The incidence of such asthma exacerbations that forced an emergency visit or led to hospitalization was 0.06 (95% CI: 0.04–0.09) among patients who received tezepelumab — versus 0.28 (95% CI: 0.20–0.37) in the control group: RR 0.21 (95% CI: 0.12–0.37).
Administration of Tezspire resulted in a decrease in eosinophil counts and FeNO levels starting at week 2 of treatment. Serum total immunoglobulin E (IgE) levels gradually decreased throughout the 52-week therapy period.
Tezspire: Tezepelumab in Asthma — Important Points
The 70% reduction in the frequency of asthma exacerbations per year that tezepelumab has produced in the therapy of eosinophilic asthma (≥300 cells/μL) gives it a strong competitive position in the face of already existing biological drugs.
The fact that Tezspire has also shown beneficial therapeutic effects in patients with asthma without an eosinophilic profile (<150 cells/μL) suggests that the drug, if it passes the regulatory approval step, could be used on a broad patient population.
For example, the best-selling Dupixent (dupilumab), a monoclonal antibody against interleukin 4 (IL-4) and interleukin 13 (IL-13) promoted by Sanofi and Regeneron Pharmaceuticals, failed to outperform placebo in this subgroup of asthmatics.
Apparently, targeting thymic stromal lymphopoietin (TSLP) by tezepelumab is more optimal than targeting individual cytokines downstream of the inflammatory cascades. This is why Tezspire has proven to be suitable for the treatment of asthma without any clinical biomarker at all. It should be understood that current anti-asthmatic biologic drugs bypass non-eosinophilic asthma, although such patients are approximately half of all asthma sufferers.
The only complaint about tezepelumab is that it failed to reduce the dose of daily oral corticosteroids without losing asthma control. The unsuccessful SOURCE (NCT03406078) phase 3 clinical trial may be due to its duration. The dose reduction was carried out over 36 weeks, whereas a similar trial of Fasenra, Dupixent and Nucala lasted shorter, 16–20 weeks.
- It should be understood that Tezspire was still able to favorably affect corticosteroid dependence: in the experimental drug group, a numerically large proportion of patients achieved at least a 90% reduction in their corticosteroid dose — 54.1% of patients versus 46.1% in the placebo group.
Anti-asthmatic Biological Drugs
Xolair (omalizumab) by Roche and Novartis targets immunoglobulin E (IgE) and approved for the treatment of moderate-to-severe asthma with an allergic phenotype.
Nucala (mepolizumab) by GlaxoSmithKline targets interleukin 5 (IL-5) and approved for the treatment of severe asthma with an eosinophilic phenotype.

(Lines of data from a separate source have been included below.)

(* ===== verification/Decoder.v ===== *)
(** * Incremental decoders

    What the message handlers of the protocols have in common: a loop takes
    units off the front of the input buffer until there is no whole one, or
    until it gives up. The interface [Decoder] is one round of such a loop as a
    function of the readable bytes, [DecoderLaws] what makes the loop end and
    its result independent of how the bytes were split into reads. *)
From S2P Require Import Prelude.
From S2P Require Import Endian.
From S2P Require Import Buffer.
From S2P Require Import BufferFacts.

(** ** Rounds *)

(** There is no whole unit; a unit of [n] bytes was taken; the loop breaks
    after [n] bytes; a call failed. [S] is the state of the decoder and [O]
    what a round does to the outside. *)
Inductive round (S O : Type) :=
  | Wait
  | Take (s : S) (n : nat) (out : list O)
  | Break (s : S) (n : nat) (out : list O)
  | Fail (f : fault).
Arguments Wait {S O}.
Arguments Take {S O} _ _ _.
Arguments Break {S O} _ _ _.
Arguments Fail {S O} _.

Class Decoder (S O : Type) := decode : S -> bytes -> round S O.

(** How a loop ended. *)
Inductive ending := Waiting | Broken.

#[export] Instance ending_eq_dec : EqDecision ending.
Proof. solve_decision. Defined.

Cinqair/Cinqaero (reslizumab) by Teva Pharmaceutical Industries targets IL-5 and approved for the treatment of severe asthma with an eosinophilic phenotype.
Fasenra (benralizumab) by AstraZeneca targets IL-5 receptor alpha (IL-5RA) and approved for the treatment of severe asthma with an eosinophilic phenotype.
Dupixent (dupilumab) by Sanofi and Regeneron Pharmaceuticals targets interleukin 4 (IL-4) receptor alpha (IL-4RA), shared by IL-4 and interleukin 13 (IL-13), and approved for the treatment of severe asthma with an eosinophilic phenotype or with oral corticosteroid dependence.